» What you have to do: Please copy each line of the listing below in which the word "every" appears.

┌────────

(** C6: the desktop coordinate of a pointer event is obtained by the
    five steps: division by the channel's pixel dimensions, the viewport
    offset and extent with the vertical axis flipped, subtraction of the
    canvas origin and division by the canvas extent, scaling by the
    desktop dimensions, and, after the conversion to [int], clamping
    into [[0, width-1] x [0, height-1]].  The result lies in that range;
    a converted coordinate already in range is returned unchanged, one
    below it becomes 0 and one above it becomes the upper end.  In
    canvas mode this is the position sent for every pointer event. *)
Theorem eqptr_to_rfbptr_steps (B : button_constants) (e : PointerEvent)
    (pvp : PixelViewport) (vp : Viewport) (cv : canvas_t) (vnc_w vnc_h : Z) :
  1 <= vnc_w <= int_max -> 1 <= vnc_h <= int_max ->
  let tx := int_of_float (mapped_x e pvp vp cv vnc_w) in
  let ty := int_of_float (mapped_y e pvp vp cv vnc_h) in
  let x := fst (fst (eqptr_to_rfbptr B e pvp vp cv vnc_w vnc_h)) in
  let y := snd (fst (eqptr_to_rfbptr B e pvp vp cv vnc_w vnc_h)) in
  x = clamp 0 (vnc_w - 1) tx /\ y = clamp 0 (vnc_h - 1) ty /\
  0 <= x <= vnc_w - 1 /\ 0 <= y <= vnc_h - 1 /\
  (0 <= tx <= vnc_w - 1 -> x = tx) /\ (0 <= ty <= vnc_h - 1 -> y = ty) /\
  (tx < 0 -> x = 0) /\ (vnc_w - 1 < tx -> x = vnc_w - 1) /\
  (ty < 0 -> y = 0) /\ (vnc_h - 1 < ty -> y = vnc_h - 1) /\
  forall K fd ty' key,
    canvas fd = cv -> vnc_width fd = vnc_w -> vnc_height fd = vnc_h ->
    In ty' [CHANNEL_POINTER_MOTION; CHANNEL_POINTER_BUTTON_PRESS;
            CHANNEL_POINTER_BUTTON_RELEASE; CHANNEL_POINTER_WHEEL] ->
    exists buttons,
      handleEvent K B false true false screen_canvas fd
        {| ce_type := ty'; ce_key := key; ce_pointer := e; ce_pvp := pvp; ce_vp := vp |}
      = (false, [SendPointerEvent x y buttons]).
Proof.
  intros Hw Hh tx ty x y.
  assert (Ex : x = clamp 0 (vnc_w - 1) tx).
  { subst x tx. unfold eqptr_to_rfbptr. cbn [fst snd].
    rewrite clamp_coordinate_spec by assumption. reflexivity. }
  assert (Ey : y = clamp 0 (vnc_h - 1) ty).
  { subst y ty. unfold eqptr_to_rfbptr. cbn [fst snd].
    rewrite clamp_coordinate_spec by assumption. reflexivity. }
  assert (Hsend : forall K fd ty' key,
    canvas fd = cv -> vnc_width fd = vnc_w -> vnc_height fd = vnc_h ->
    In ty' [CHANNEL_POINTER_MOTION; CHANNEL_POINTER_BUTTON_PRESS;
            CHANNEL_POINTER_BUTTON_RELEASE; CHANNEL_POINTER_WHEEL] ->
    exists buttons,
      handleEvent K B false true false screen_canvas fd
        {| ce_type := ty'; ce_key := key; ce_pointer := e; ce_pvp := pvp; ce_vp := vp |}
      = (false, [SendPointerEvent x y buttons])).
  { intros K fd ty' key Ec EW EH Hty. subst x y.
    unfold handleEvent, send_pointer. cbn [negb ce_type ce_pointer ce_pvp ce_vp].
    rewrite Ec, EW, EH.
    destruct (eqptr_to_rfbptr B e pvp vp cv vnc_w vnc_h) as [[px py] pb]. cbn [fst snd].
    exists pb. cbn in Hty.
    destruct Hty as [<-|[<-|[<-|[<-|[]]]]]; reflexivity. }
  clearbody x y tx ty. subst x y. unfold clamp.
  repeat split; try lia. exact Hsend.
Qed.

Lemma eqptr_to_rfbptr_steps_witness :
  1 <= 800 <= int_max /\ 1 <= 600 <= int_max /\
  eqptr_to_rfbptr sample_buttons sample_pointer sample_pvp sample_vp sample_canvas 800 600
  = (400, 300, 1) /\
  int_of_float (mapped_x sample_pointer sample_pvp sample_vp sample_canvas 800) = 400 /\
  int_of_float (mapped_y sample_pointer sample_pvp sample_vp sample_canvas 600) = 300 /\
  (0 <= 400 <= 800 - 1 ->
   fst (fst (eqptr_to_rfbptr sample_buttons sample_pointer sample_pvp sample_vp
               sample_canvas 800 600)) = 400).
Proof.
  assert (H1 : 1 <= 800 <= int_max) by (unfold int_max; lia).
  assert (H2 : 1 <= 600 <= int_max) by (unfold int_max; lia).
  split; [exact H1|]. split; [exact H2|].
  split; [vm_compute; reflexivity|].
  split; [vm_compute; reflexivity|].
  split; [vm_compute; reflexivity|].
  pose proof (eqptr_to_rfbptr_steps sample_buttons sample_pointer sample_pvp sample_vp
                sample_canvas 800 600 H1 H2) as (_ & _ & _ & _ & Hx & _).
  replace (int_of_float (mapped_x sample_pointer sample_pvp sample_vp sample_canvas 800))
    with 400 in Hx by (vm_compute; reflexivity).
  exact Hx.
Defined.

(** * Rounding of binary32 quotients *)

(** ** Binary digits *)

Lemma digits2_pos_bounds p :
  2 ^ (Zpos (digits2_pos p) - 1) <= Zpos p < 2 ^ Zpos (digits2_pos p).
Proof.
  induction p as [p IH|p IH|]; cbn [digits2_pos]; [| |cbn; lia];
    rewrite Pos2Z.inj_succ;
    replace (Z.succ (Zpos (digits2_pos p)) - 1) with (Z.succ (Zpos (digits2_pos p) - 1)) by lia;
    rewrite !Z.pow_succ_r by lia; lia.
Qed.

Lemma Zdigits2_le_pow m k : 0 <= k -> 0 <= m <= 2 ^ k -> Zdigits2 m <= k + 1.
Proof.
  intros Hk Hm. destruct m as [|p|p]; cbn [Zdigits2]; [lia| |lia].
  pose proof (digits2_pos_bounds p) as [Hlo _].
  assert (H : Zpos (digits2_pos p) - 1 <= k); [|lia].
  apply (Z.pow_le_mono_r_iff 2); lia.
Qed.

Lemma digits2_pos_mono p q : Zpos p <= Zpos q -> Zpos (digits2_pos p) <= Zpos (digits2_pos q).
Proof.
  intros Hpq.
  pose proof (digits2_pos_bounds p) as [Hlo _].
  pose proof (digits2_pos_bounds q) as [_ Hhi].
  assert (H : Zpos (digits2_pos p) - 1 < Zpos (digits2_pos q)); [|lia].
  apply (Z.pow_lt_mono_r_iff 2); lia.
Qed.

(** ** Right shifts *)

Lemma loc_of_shr_record_of_loc m l : loc_of_shr_record (shr_record_of_loc m l) = l.
Proof. destruct l as [|[]]; reflexivity. Qed.

Lemma shr_m_record_of_loc m l : shr_m (shr_record_of_loc m l) = m.
Proof. destruct l as [|[]]; reflexivity. Qed.
(** X6.  One record that [formatItem] fails on makes the whole reading of
    its owner fail: [readAllItemsForOwner] rejects, after its query, and so
    does [readAllItemsForType] for the type of the record.  When the reading
    resolves, every record of the owner is in the list, formatted. *)
Theorem readAllItems_all_or_nothing owner st id item :
  items st !! (uniqueIDForOwner owner, id) = Some item ->
  (forall e,
     formatItem item = Fail e ->
     (exists e', readAllItemsForOwner owner st
                 = (Fail e', log (CallQuery (uniqueIDForOwner owner) None) st)) /\
     (forall type,
        Obj.get item "type" = Some (JStr type) ->
        exists e', readAllItemsForType owner type st
                   = (Fail e', log (CallQuery (uniqueIDForOwner owner) (Some type)) st))) /\
  (forall l st',
     readAllItemsForOwner owner st = (Ok l, st') ->
     exists r, formatItem item = Ok r /\ r ∈ l).
Proof.
  intros Hitem.
  assert (in_query (uniqueIDForOwner owner) None ((uniqueIDForOwner owner, id), item)
          = true) as Hq by (unfold in_query; simpl; by rewrite String.eqb_refl).
  pose proof (elem_of_stored_items _ _ _ _ _ Hitem Hq) as Hin.
  split.
  - intros e He. split.
    + rewrite readAllItemsForOwner_run.
      destruct (formatItems _) as [r|e'] eqn:E; [|eauto].
      apply formatItems_Forall2 in E.
      destruct (Forall2_elem_of_l _ _ _ _ E Hin) as (o & _ & Ho). congruence.
    + intros type Htype. rewrite readAllItemsForType_run.
      destruct (formatItems _) as [r|e'] eqn:E; [|eauto].
      apply formatItems_Forall2 in E.
      assert (item ∈ stored_items (uniqueIDForOwner owner) (Some type) st) as Hin'.
      { apply (elem_of_stored_items _ _ _ _ _ Hitem).
        unfold in_query. simpl. by rewrite Htype, !String.eqb_refl. }
      destruct (Forall2_elem_of_l _ _ _ _ E Hin') as (o & _ & Ho). congruence.
  - intros l st'. rewrite readAllItemsForOwner_run. intros [= E _].
    apply formatItems_Forall2 in E.
    destruct (Forall2_elem_of_l _ _ _ _ E Hin) as (o & Ho & Hf). eauto.
Qed.

Lemma readAllItems_all_or_nothing_witness :
  items broken_store !! (uniqueIDForOwner organization_1, "picture-1")
  = Some broken_item /\
  formatItem broken_item = Fail SyntaxError /\
  exists e', readAllItemsForOwner organization_1 broken_store
             = (Fail e', log (CallQuery (uniqueIDForOwner organization_1) None)
                           broken_store).
Proof.
  split; [reflexivity|]. split; [reflexivity|].
  exact (proj1 (proj1 (readAllItems_all_or_nothing organization_1 broken_store
                         "picture-1" broken_item eq_refl) SyntaxError eq_refl)).
Defined.

Lemma formatItem_created_read owner type tags name contentJSON counter :
  json_wf contentJSON = true ->
  formatItem (created_item owner type tags name contentJSON counter)
  = Ok (created_item_read owner type tags name contentJSON counter).
Proof. apply formatItem_created. Qed.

└────────

» Solution below:
    canvas mode this is the position sent for every pointer event. *)
    resolves, every record of the owner is in the list, formatted. *)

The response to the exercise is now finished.